Ireland International law organization participation:

accepts compulsory ICJ jurisdiction with reservations; accepts ICCt jurisdiction

Ireland Citizenship:

citizenship by birth: no, unless a parent of a child born in Ireland has been legally resident in Ireland for at least three of the four years prior to the birth of the child

citizenship by descent only: yes

dual citizenship recognized: yes

residency requirement for naturalization: 4 of the previous 8 years

Ireland Suffrage:

18 years of age; universal

Ireland Executive branch:

chief of state: President Michael D. HIGGINS (since 11 November 2011)

head of government: Taoiseach (Prime Minister) Leo VARADKAR (since 14 June 2017)
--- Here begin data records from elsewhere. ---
(** The variables [build_snowplow_vars] returns when it returns. *)
Definition vars_of (customer_json : gmap string json) : gmap string json :=
  <[v_brand_name := dict_get_none customer_json k_brand_name]>
    (set_if_truthy v_app_ids (dict_get_none customer_json k_app_ids)
      (<[v_enable_web_data := JBool (says_yes (customer_json !! k_web_tracking))]>
        (<[v_enable_mobile_data := JBool (says_yes (customer_json !! k_mobile_tracking))]>
          (set_if_truthy v_start_date
            (dict_get_none customer_json k_historical_data_since)
            (update_from (dict_get customer_json k_user_set_variables (JDict ∅)) ∅))))).

(** ** Conditions on the file system *)

(** Every directory on the way from [done] down to [done ++ rest] exists. *)
Fixpoint dir_chain (fs : fsmap) (done rest : list string) : bool :=
  match rest with
  | [] => true
  | c :: rest' =>
      match fs (done ++ [c]) with
      | Some Dir => dir_chain fs (done ++ [c]) rest'
      | _ => false
      end
  end.

(** [p] can be opened for writing: its parent is a directory and [p] is
    not one. *)
Definition writable (fs : fsmap) (p : list string) : bool :=
  match fs_at fs (path_parent p), fs_at fs p with
  | Some Dir, Some Dir => false
  | Some Dir, _ => true
  | _, _ => false
  end.

(** No file stands where a directory from [done] down to [done ++ rest]
    is needed. *)
Fixpoint no_file_chain (fs : fsmap) (done rest : list string) : bool :=
  match rest with
  | [] => true
  | c :: rest' =>
      match fs (done ++ [c]) with
      | Some (File _) => false
      | _ => no_file_chain fs (done ++ [c]) rest'
      end
  end.

Definition is_dir_entry (o : option entry) : bool :=
  match o with
  | Some Dir => true
  | _ => false
  end.

(** The limits of a Linux file system: a name of at most 255 bytes, a path
    of fewer than 4096, both counted in UTF-8, where a code point from
    U+0080 to U+00FF takes two bytes. *)
Definition utf8_length (s : string) : nat :=
  list_sum (List.map (fun c => if (Char.code c <? 128)%N then 1 else 2) (chars s)).

Definition name_fits (name : string) : bool := Nat.leb (utf8_length name) 255.

Definition path_fits (p : list string) : bool :=
  Nat.ltb (utf8_length (path_str p)) 4096.

(** ** Relating the world before and after a step *)

(** The date is the same and every entry but the one at [p0] is still
    there. *)
Definition preserved_off (p0 : list string) (w w' : world) : Prop :=
  today_iso w' = today_iso w
  /\ forall q e, q <> p0 -> files w q = Some e -> files w' q = Some e.

(** Whatever its outcome, [m] leaves every existing entry outside [dir] as
    it is. *)
Definition keeps_outside {A : Type} (dir : list string) (m : IO A) : Prop :=
  forall (w : world) (q : list string) (e : entry),
    under dir q = false -> files w q = Some e -> files (snd (m w)) q = Some e.

(** ** Sample worlds *)

(** A project generated earlier, at the top of the output root. *)
Definition old_project_fs : fsmap :=
  fun p =>
    if bool_decide (p = ["dbt_acme"]) then Some Dir
    else if bool_decide (p = ["dbt_acme"; "dbt_project.yml"])
         then Some (File "name: old")
         else None.


Definition empty_fs : fsmap := fun _ => None.

Definition fresh_world : world := mkWorld empty_fs [] [] "20240101_120000" "2024-01-01".

(** A stand-in serializer, for running the emitter on an example. *)
Definition sample_dump (cfg : YAML) (obj : ynode) : string :=
  match obj with
  | YStr s => s
  | _ => "..."
  end.

(** ** Sample records *)

(** The record of the specification's example: the user supplies
    [snowplow__brand_name = "X"], the brand name is ["Y"]. *)
Definition record_x_y : gmap string json :=
  <[k_user_set_variables := JDict {[ v_brand_name := JStr "X" ]}]>
    {[ k_brand_name := JStr "Y" ]}.

(** A record with an empty [historical_data_since] and a start date among
    the user's variables. *)
Definition record_user_start : gmap string json :=
  <[k_historical_data_since := JStr ""]>
    {[ k_user_set_variables := JDict {[ v_start_date := JStr "2020-02-02" ]} ]}.

(** The record of the specification's first scenario. *)
Definition record_acme : gmap string json :=
  <[k_brand_name := JStr "Acme Co."]>
    (<[k_web_tracking := JStr "Yes"]>
      {[ k_historical_data_since := JStr "2023-01-01" ]}).

(** ** Further properties of slugs and of directory names *)

(** Some character of [s] is a letter, a digit, an underscore or a dash. *)
Definition has_slug_char (s : string) : bool :=
  existsb (fun c => Char.is_word c || Char.is_dash c) (chars s).

(** [s] is lowercase, made of word characters and dashes, without a run of
    dashes. *)
Definition is_slug (s : string) : bool :=
  is_lowercase s && all_chars word_or_dash s && no_dash_run s.

(** [s] names one directory entry: it is not empty, not [.] or [..], and
    holds neither a slash nor a NUL. *)
Definition safe_component (s : string) : bool :=
  negb (String.eqb s "") && negb (String.eqb s ".") && negb (String.eqb s "..")
  && all_chars (fun c => negb (Ascii.eqb c "/") && negb (Ascii.eqb c "000")) s.

(** ** Keys of the record and of the variables subtree *)

(** The five names [build_snowplow_vars] may assign. *)
Definition derived_name (k : string) : bool :=
  String.eqb k v_start_date || String.eqb k v_enable_mobile_data
  || String.eqb k v_enable_web_data || String.eqb k v_app_ids
  || String.eqb k v_brand_name.

(** The six fields of a customer record that the builder reads. *)
Definition recognised_field (k : string) : bool :=
  String.eqb k k_user_set_variables || String.eqb k k_historical_data_since
  || String.eqb k k_mobile_tracking || String.eqb k k_web_tracking
  || String.eqb k k_app_ids || String.eqb k k_brand_name.

(** The user's variables, when the record has them as a mapping. *)
Definition user_vars_of (customer_json : gmap string json) : gmap string json :=
  match customer_json !! k_user_set_variables with
  | Some (JDict u) => u
  | _ => ∅
  end.

Definition is_dict (v : json) : bool :=
  match v with
  | JDict _ => true
  | _ => false
  end.

(** A record whose user variables carry a name of their own, and one whose
    [user_set_variables] is not a mapping. *)
Definition record_custom : gmap string json :=
  <[k_user_set_variables := JDict {[ "snowplow__session_timeout" := JInt 30 ]}]>
    {[ k_brand_name := JStr "Acme Co." ]}.

Definition record_malformed_vars : gmap string json :=
  <[k_user_set_variables := JList [JStr "a"]]> {[ k_brand_name := JStr "Acme Co." ]}.

(** The operator consents, with a capital and blanks around it. *)
Definition consent_world : world :=
  mkWorld old_project_fs [" Y "] [] "20240101_120000" "2024-01-01".

(** Nobody is there to answer. *)
Definition unattended_world : world :=
  mkWorld old_project_fs [] [] "20240101_120000" "2024-01-01".

(** The prompt of [handle_project_dir]. *)
Definition override_prompt (project_dir : list string) : string :=
  "Project directory '" +:+ path_str project_dir
  +:+ "' already exists. Override? [y/N]: ".

(** A record whose [mobile_tracking] is a JSON boolean. *)
Definition record_bool_tracking : gmap string json :=
  <[k_mobile_tracking := JBool true]> {[ k_brand_name := JStr "Acme Co." ]}.

(** Two projects side by side; the operator consents to overwrite one. *)
Definition two_projects_world : world :=
  set_files (fs_set ["dbt_other"] Dir old_project_fs) consent_world.

(** A record for the brand of [old_project_fs]. *)
Definition record_acme_short : gmap string json := {[ k_brand_name := JStr "Acme" ]}.

(** An empty project directory of the script with [dbt init]. *)
Definition init_dir_world : world :=
  mkWorld (fs_set ["dbt_init_unnamed_brand"] Dir empty_fs) [] []
          "20240101_120000" "2024-01-01".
cabinet: Cabinet nominated by the prime minister, appointed by the president, approved by the Dali Eireann (lower house of Parliament)

elections/appointments: president directly elected by majority popular vote for a 7-year term (eligible for a second term); election last held on 26 October 2018 (next to be held no later than November 2025); taoiseach (prime minister) nominated by the House of Representatives (Dail Eireann), appointed by the president

election results: Michael D. HIGGINS reelected president; percent of vote – Michael D. HIGGINS (independent) 55.8%, Peter CASEY (independent) 23.3%, Sean GALLAGHER (independent) 6.4%, Liadh NI RIADA (Sinn Fein) 6.4%, Joan FREEMAN (independent) 6%, Gavin DUFFY (independent) 2.2%

Ireland Legislative branch:

description: bicameral Parliament or Oireachtas consists of:

Senate or Seanad Eireann (60 seats; 43 members indirectly elected from 5 vocational panels of nominees by an electoral college consisting of members from the House of Representatives, outgoing Senate members, and city and county council members, 11 appointed by the prime minister, and 6 elected by 2 university constituencies – 3 each from the University of Dublin (Trinity College) and the National University of Ireland)

House of Representatives or Dail Eireann (158 seats; members directly elected in multi-seat constituencies by proportional representation vote; all Parliament members serve 5-year terms)

elections:

Senate – last held in April and May 2016 (next to be held no later than 2021)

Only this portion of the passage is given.